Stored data
(* ===== verification/World.v ===== *)
(** * A concrete world for the clients

    One instance of every client class: a cluster and a project held in
    finite maps, each call doing what its documentation says, and all of
    them failing when the world is [w_down]. The laws of [Api] hold of it,
    so no theorem that assumes them is about nothing; the witnesses run
    the program in it. *)

From S2P Require Import Prelude GoStrings Api.
Import metalapi.

(** ** Definitions *)

(** The Cherry Servers side. [c_next] numbers the reservations made. *)
Record CherryWorld := {
  c_ips : list IPAddress;
  c_next : Z;
  c_servers : gmap Z Server;
  c_project : Project
}.
(** What server-side apply was asked for, newest last. *)
Inductive applied :=
| AppliedEndpoints (ns : string) (e : applyconfig.Endpoints) (manager : string)
| AppliedService (ns : string) (s : applyconfig.Service) (manager : string)
| AppliedStatus (ns : string) (s : applyconfig.Service) (manager : string).
(** The Kubernetes side: core objects. *)
Record KubeWorld := {
  k_uid : option string;
  k_nodes : list Node;
  k_services : gmap (string * string) Service;
  k_health : gmap string Z;
  k_applied : list applied
}.
Record World := {
  w_down : bool;
  w_cherry : CherryWorld;
  w_kube : KubeWorld;
  w_peers : gmap (string * string) BGPPeer;
  w_pools : gmap (string * string) IPAddressPool;
  w_advs : gmap (string * string) BGPAdvertisement
}.

Definition set_cherry (c : CherryWorld) (w : World) : World := {|
  w_down := w_down w; w_cherry := c; w_kube := w_kube w;
  w_peers := w_peers w; w_pools := w_pools w; w_advs := w_advs w |}.
Definition set_kube (k : KubeWorld) (w : World) : World := {|
  w_down := w_down w; w_cherry := w_cherry w; w_kube := k;
  w_peers := w_peers w; w_pools := w_pools w; w_advs := w_advs w |}.
Definition set_peers (m : gmap (string * string) BGPPeer) (w : World) : World := {|
  w_down := w_down w; w_cherry := w_cherry w; w_kube := w_kube w;
  w_peers := m; w_pools := w_pools w; w_advs := w_advs w |}.
Definition set_pools (m : gmap (string * string) IPAddressPool) (w : World) : World := {|
  w_down := w_down w; w_cherry := w_cherry w; w_kube := w_kube w;
  w_peers := w_peers w; w_pools := m; w_advs := w_advs w |}.
Definition set_advs (m : gmap (string * string) BGPAdvertisement) (w : World) : World := {|
  w_down := w_down w; w_cherry := w_cherry w; w_kube := w_kube w;
  w_peers := w_peers w; w_pools := w_pools w; w_advs := m |}.

(** Every call fails while the world is down. *)
Definition online {A} (c : M World A) : M World A := λ w,
  if w_down w then (Err (EExt "connection refused"), w) else c w.

Definition with_region_tags (id : Z) (req : CreateIPAddress) : IPAddress := {|
  IP_ID := "ip-" +:+ Itoa id;
  IP_Address := "203.0.113." +:+ Itoa id;
  IP_Cidr := "203.0.113." +:+ Itoa id +:+ "/32";
  IP_Type := "floating-ip";
  IP_Tags := CreateIP_Tags req;
  IP_TargetedTo_ID := 0
|}.
Definition enable_bgp (req : UpdateServer) (s : Server) : Server := {|
  Server_ID := Server_ID s; Server_Hostname := Server_Hostname s;
  Server_State := Server_State s; Server_Plan := Server_Plan s;
  Server_Region := Server_Region s; Server_Project := Server_Project s;
  Server_IPAddresses := Server_IPAddresses s;
  Server_BGP_Enabled := UpdateServer_Bgp req;
  Server_Tags := default (Server_Tags s) (UpdateServer_Tags req) |}.
Definition no_server : Server := {|
  Server_ID := 0; Server_Hostname := ""; Server_State := "";
  Server_Plan := {| Plan_ID := 0; Plan_Name := ""; Plan_Slug := "" |};
  Server_Region := {| Region_ID := 0; Region_Name := ""; Region_Slug := "";
    Region_RegionIso2 := ""; Region_BGP := {| BGP_Hosts := []; BGP_Asn := 0 |} |};
  Server_Project := {| Project_ID := 0; Project_Name := "";
    Project_Bgp_Enabled := false; Project_Bgp_LocalASN := 0 |};
  Server_IPAddresses := []; Server_BGP_Enabled := false; Server_Tags := None |}.

Definition cherry_ips (f : list IPAddress → list IPAddress) (next : Z) (c : CherryWorld) : CherryWorld := {|
  c_ips := f (c_ips c); c_next := next;
  c_servers := c_servers c; c_project := c_project c |}.

Global Instance World_Cherry : CherryClient World := {|
  IPAddresses_List := λ _, online (λ w, (Ok (c_ips (w_cherry w)), w));
  IPAddresses_Create := λ _ req, online (λ w,
    let c := w_cherry w in
    let ip := with_region_tags (c_next c) req in
    (Ok ip, set_cherry (cherry_ips (λ l, l ++ [ip]) (c_next c + 1) c) w));
  IPAddresses_Remove := λ id, online (λ w,
    let c := w_cherry w in
    (Ok (), set_cherry (cherry_ips (filter (λ ip, IP_ID ip ≠ id)) (c_next c) c) w));
  IPAddresses_Update := λ id target, online (λ w,
    let c := w_cherry w in
    (Ok (), set_cherry (cherry_ips (fmap (targeted id target)) (c_next c) c) w));
  Servers_Get := λ id w,
    if w_down w then ((no_server, None, Some (EExt "connection refused")), w)
    else
      match c_servers (w_cherry w) !! id with
      | Some s => ((s, Some 200%Z, None), w)
      | None => ((no_server, Some 404%Z, Some (EExt "not found")), w)
      end;
  Servers_List := λ p, online (λ w,
    (Ok (filter (λ s, Project_ID (Server_Project s) = p)
           ((map_to_list (c_servers (w_cherry w))).*2)), w));
  Servers_Update := λ id req, online (λ w,
    let c := w_cherry w in
    match c_servers c !! id with
    | Some s =>
        let s' := enable_bgp req s in
        (Ok (set_IPAddresses [] s'),
         set_cherry {| c_ips := c_ips c; c_next := c_next c;
                       c_servers := <[id := s']> (c_servers c); c_project := c_project c |} w)
    | None => (Err (EExt "not found"), w)
    end);
  Projects_Get := λ _, online (λ w, (Ok (c_project (w_cherry w)), w));
  Projects_Update := λ _ req, online (λ w,
    let c := w_cherry w in
    let p := c_project c in
    let p' := {| Project_ID := Project_ID p;
                 Project_Name := default (Project_Name p) (UpdateProject_Name req);
                 Project_Bgp_Enabled := default (Project_Bgp_Enabled p) (UpdateProject_Bgp req);
                 Project_Bgp_LocalASN := Project_Bgp_LocalASN p |} in
    (Ok p', set_cherry {| c_ips := c_ips c; c_next := c_next c;
                          c_servers := c_servers c; c_project := p' |} w))
|}.

Definition annotate (name : string) (a : gmap string string) (n : Node) : Node :=
  if decide (Node_Name n = name) then {|
    Node_Name := Node_Name n; Node_Labels := Node_Labels n;
    Node_Annotations := Some (a ∪ default ∅ (Node_Annotations n));
    Node_ProviderID := Node_ProviderID n; Node_Unschedulable := Node_Unschedulable n;
    Node_Deleting := Node_Deleting n; Node_Addresses := Node_Addresses n |}
  else n.

Global Instance World_Kube : KubeClient World := {|
  Namespaces_Get := λ _, online (λ w, (Ok (k_uid (w_kube w)), w));
  Nodes_List := λ label, online (λ w,
    (Ok (filter (λ n, is_Some (default ∅ (Node_Labels n) !! label)) (k_nodes (w_kube w))), w));
  Nodes_PatchAnnotations := λ name a, online (λ w,
    let k := w_kube w in
    (Ok (), set_kube {| k_uid := k_uid k; k_nodes := annotate name a <$> k_nodes k;
                        k_services := k_services k; k_health := k_health k;
                        k_applied := k_applied k |} w));
  Services_Get := λ ns name, online (λ w,
    match k_services (w_kube w) !! (ns, name) with
    | Some s => (Ok (Some s), w)
    | None => (Err (EExt "not found"), w)
    end);
  Services_Update := λ ns svc, online (λ w,
    let k := w_kube w in
    (Ok (), set_kube {| k_uid := k_uid k; k_nodes := k_nodes k;
                        k_services := <[(ns, Service_Name svc) := svc]> (k_services k);
                        k_health := k_health k; k_applied := k_applied k |} w))
|}.

Definition apply (a : applied) : M World unit := online (λ w,
  let k := w_kube w in
  (Ok (), set_kube {| k_uid := k_uid k; k_nodes := k_nodes k; k_services := k_services k;
                      k_health := k_health k; k_applied := k_applied k ++ [a] |} w)).
Global Instance World_Apply : ApplyClient World := {|
  Endpoints_Apply := λ ns e manager, apply (AppliedEndpoints ns e manager);
  Services_Apply := λ ns s manager, apply (AppliedService ns s manager);
  Services_ApplyStatus := λ ns s manager, apply (AppliedStatus ns s manager)
|}.

Global Instance World_Http : HttpClient World := {|
  http_NewRequest := λ _, None;
  http_Do := λ url, online (λ w,
    match k_health (w_kube w) !! url with
    | Some code => (Ok code, w)
    | None => (Err (EExt "connection refused"), w)
    end)
|}.

(** The calls on one kind of custom resource, given where the world keeps
    its objects. *)
Section store.
Context {Obj : Type} `{CrdObject Obj} (get : World → gmap (string * string) Obj)
  (set : gmap (string * string) Obj → World → World).

Definition store_objs (w : World) : gmap (string * string) Obj :=
  filter (λ kv, obj_key kv.2 = kv.1) (get w).

Definition store_client : CrdClient World Obj := {|
  crd_List := λ sel ns, online (λ w,
    (Ok (filter (λ o, obj_Namespace o = ns ∧ labels_match sel (obj_Labels o) = true)
           ((map_to_list (store_objs w)).*2)), w));
  crd_Create := λ o, online (λ w,
    match store_objs w !! obj_key o with
    | Some _ => (Err (EExt "already exists"), w)
    | None => (Ok (), set (<[obj_key o := o]> (get w)) w)
    end);
  crd_Patch := λ old new, online (λ w,
    match store_objs w !! obj_key old with
    | Some _ => (Ok (), set (<[obj_key old := new]> (get w)) w)
    | None => (Err (EExt "not found"), w)
    end);
  crd_Delete := λ o, online (λ w,
    match store_objs w !! obj_key o with
    | Some _ => (Ok (), set (delete (obj_key o) (get w)) w)
    | None => (Err (EExt "not found"), w)
    end)
|}.
End store.

Global Instance World_peers : CrdClient World BGPPeer := store_client w_peers set_peers.
Global Instance World_pools : CrdClient World IPAddressPool := store_client w_pools set_pools.
Global Instance World_advs : CrdClient World BGPAdvertisement := store_client w_advs set_advs.

(** ** The laws hold *)

Section store_laws.
Context {Obj : Type} `{CrdObject Obj} (get : World → gmap (string * string) Obj)
  (set : gmap (string * string) Obj → World → World)
  (get_set : ∀ m w, get (set m w) = m).

Lemma store_keyed w k o : store_objs get w !! k = Some o → obj_key o = k.
Proof. unfold store_objs. by rewrite map_lookup_filter_Some; intros [_ ?]. Qed.

Lemma store_insert w k o : obj_key o = k →
  store_objs get (set (<[k := o]> (get w)) w) = <[k := o]> (store_objs get w).
Proof.
  intros Hk. unfold store_objs. rewrite get_set. by apply map_filter_insert_True.
Qed.

Lemma store_delete w k :
  store_objs get (set (delete k (get w)) w) = delete k (store_objs get w).
Proof. unfold store_objs. rewrite get_set. apply map_filter_delete. Qed.

Program Definition store_laws : @CrdLaws World Obj _ (store_client get set) := {|
  crd_objs := store_objs get
|}.
Next Obligation. apply store_keyed. Qed.
Next Obligation.
  intros sel ns w l w'. simpl. unfold online. destruct (w_down w); [done|].
  intros [= <- <-]. split; [done|]. split.
  - apply NoDup_filter. apply (NoDup_fmap_2_strong snd).
    + intros [k1 o1] [k2 o2] H1 H2 Heq. simpl in *. subst o2.
      apply elem_of_map_to_list, store_keyed in H1.
      apply elem_of_map_to_list, store_keyed in H2. congruence.
    + apply NoDup_map_to_list.
  - intros o. rewrite list_elem_of_filter, list_elem_of_fmap. split.
    + intros [Hm ([k o'] & -> & Hin)]. apply elem_of_map_to_list in Hin. simpl in *.
      by rewrite (store_keyed _ _ _ Hin).
    + intros [Hlk Hm]. split; [done|]. exists (obj_key o, o). split; [done|].
      by apply elem_of_map_to_list.
Qed.
Next Obligation.
  intros o w w'. simpl. unfold online. destruct (w_down w); [done|].
  destruct (store_objs get w !! obj_key o) eqn:E; [done|].
  intros [= <-]. split; [done|]. by apply store_insert.
Qed.
Next Obligation.
  intros old new w w'. simpl. unfold online. destruct (w_down w); [done|].
  intros Hrun Hk Hold. rewrite Hold in Hrun. injection Hrun as <-. by apply store_insert.
Qed.
Next Obligation.
  intros o w w'. simpl. unfold online. destruct (w_down w); [done|].
  destruct (store_objs get w !! obj_key o) eqn:E; [|done].
  intros [= <-]. apply store_delete.
Qed.
Next Obligation.
  intros w w'. simpl. unfold online. destruct (w_down w); [done|].
  repeat split; intros; repeat case_match; done.
Qed.

(** A call on this kind leaves every part of the world that [set] leaves. *)
Lemma store_frame {A} (view : World → A) w w' :
  (∀ m w, view (set m w) = view w) →
  @crd_call World Obj (store_client get set) w w' → view w' = view w.
Proof.
  intros Hview [sel ns r ? Hc|o r ? Hc|old new r ? Hc|o r ? Hc]; revert Hc; simpl;
    unfold online; destruct (w_down w); repeat case_match; intros [= <- <-]; auto.
Qed.
End store_laws.

Global Instance World_peers_laws : CrdLaws World BGPPeer :=
  store_laws w_peers set_peers (λ m w, eq_refl).
Global Instance World_pools_laws : CrdLaws World IPAddressPool :=
  store_laws w_pools set_pools (λ m w, eq_refl).
Global Instance World_advs_laws : CrdLaws World BGPAdvertisement :=
  store_laws w_advs set_advs (λ m w, eq_refl).

Global Instance World_peers_pools : CrdFrame World BGPPeer IPAddressPool.
Proof. intros w w'. by apply (store_frame _ _ (store_objs w_pools)). Qed.
Global Instance World_peers_advs : CrdFrame World BGPPeer BGPAdvertisement.
Proof. intros w w'. by apply (store_frame _ _ (store_objs w_advs)). Qed.
Global Instance World_pools_peers : CrdFrame World IPAddressPool BGPPeer.
Proof. intros w w'. by apply (store_frame _ _ (store_objs w_peers)). Qed.
Global Instance World_advs_peers : CrdFrame World BGPAdvertisement BGPPeer.
Proof. intros w w'. by apply (store_frame _ _ (store_objs w_peers)). Qed.
Global Instance World_pools_advs : CrdFrame World IPAddressPool BGPAdvertisement.
Proof. intros w w'. by apply (store_frame _ _ (store_objs w_advs)). Qed.
Global Instance World_advs_pools : CrdFrame World BGPAdvertisement IPAddressPool.
Proof. intros w w'. by apply (store_frame _ _ (store_objs w_pools)). Qed.

(** ** Concrete runs *)

Definition no_project : Project := {|
  Project_ID := 0; Project_Name := ""; Project_Bgp_Enabled := false; Project_Bgp_LocalASN := 0 |}.
Definition empty_world : World := {|
  w_down := false;
  w_cherry := {| c_ips := []; c_next := 1; c_servers := ∅; c_project := no_project |};
  w_kube := {| k_uid := Some "uid"; k_nodes := []; k_services := ∅; k_health := ∅; k_applied := [] |};
  w_peers := ∅; w_pools := ∅; w_advs := ∅ |}.

(** The world a computation leaves. *)
Definition final {A} (c : M World A) (w : World) : World := (c w).2.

What the exercise asks
Your answer should be the exact lines above from the one with "w' = view w." through the one with "Definition empty_world : World", both included, and nothing besides.

Result of the task
  @crd_call World Obj (store_client get set) w w' → view w' = view w.
Proof.
  intros Hview [sel ns r ? Hc|o r ? Hc|old new r ? Hc|o r ? Hc]; revert Hc; simpl;
    unfold online; destruct (w_down w); repeat case_match; intros [= <- <-]; auto.
Qed.
End store_laws.

Global Instance World_peers_laws : CrdLaws World BGPPeer :=
  store_laws w_peers set_peers (λ m w, eq_refl).
Global Instance World_pools_laws : CrdLaws World IPAddressPool :=
  store_laws w_pools set_pools (λ m w, eq_refl).
Global Instance World_advs_laws : CrdLaws World BGPAdvertisement :=
  store_laws w_advs set_advs (λ m w, eq_refl).

Global Instance World_peers_pools : CrdFrame World BGPPeer IPAddressPool.
Proof. intros w w'. by apply (store_frame _ _ (store_objs w_pools)). Qed.
Global Instance World_peers_advs : CrdFrame World BGPPeer BGPAdvertisement.
Proof. intros w w'. by apply (store_frame _ _ (store_objs w_advs)). Qed.
Global Instance World_pools_peers : CrdFrame World IPAddressPool BGPPeer.
Proof. intros w w'. by apply (store_frame _ _ (store_objs w_peers)). Qed.
Global Instance World_advs_peers : CrdFrame World BGPAdvertisement BGPPeer.
Proof. intros w w'. by apply (store_frame _ _ (store_objs w_peers)). Qed.
Global Instance World_pools_advs : CrdFrame World IPAddressPool BGPAdvertisement.
Proof. intros w w'. by apply (store_frame _ _ (store_objs w_advs)). Qed.
Global Instance World_advs_pools : CrdFrame World BGPAdvertisement IPAddressPool.
Proof. intros w w'. by apply (store_frame _ _ (store_objs w_pools)). Qed.

(** ** Concrete runs *)

Definition no_project : Project := {|
  Project_ID := 0; Project_Name := ""; Project_Bgp_Enabled := false; Project_Bgp_LocalASN := 0 |}.
Definition empty_world : World := {|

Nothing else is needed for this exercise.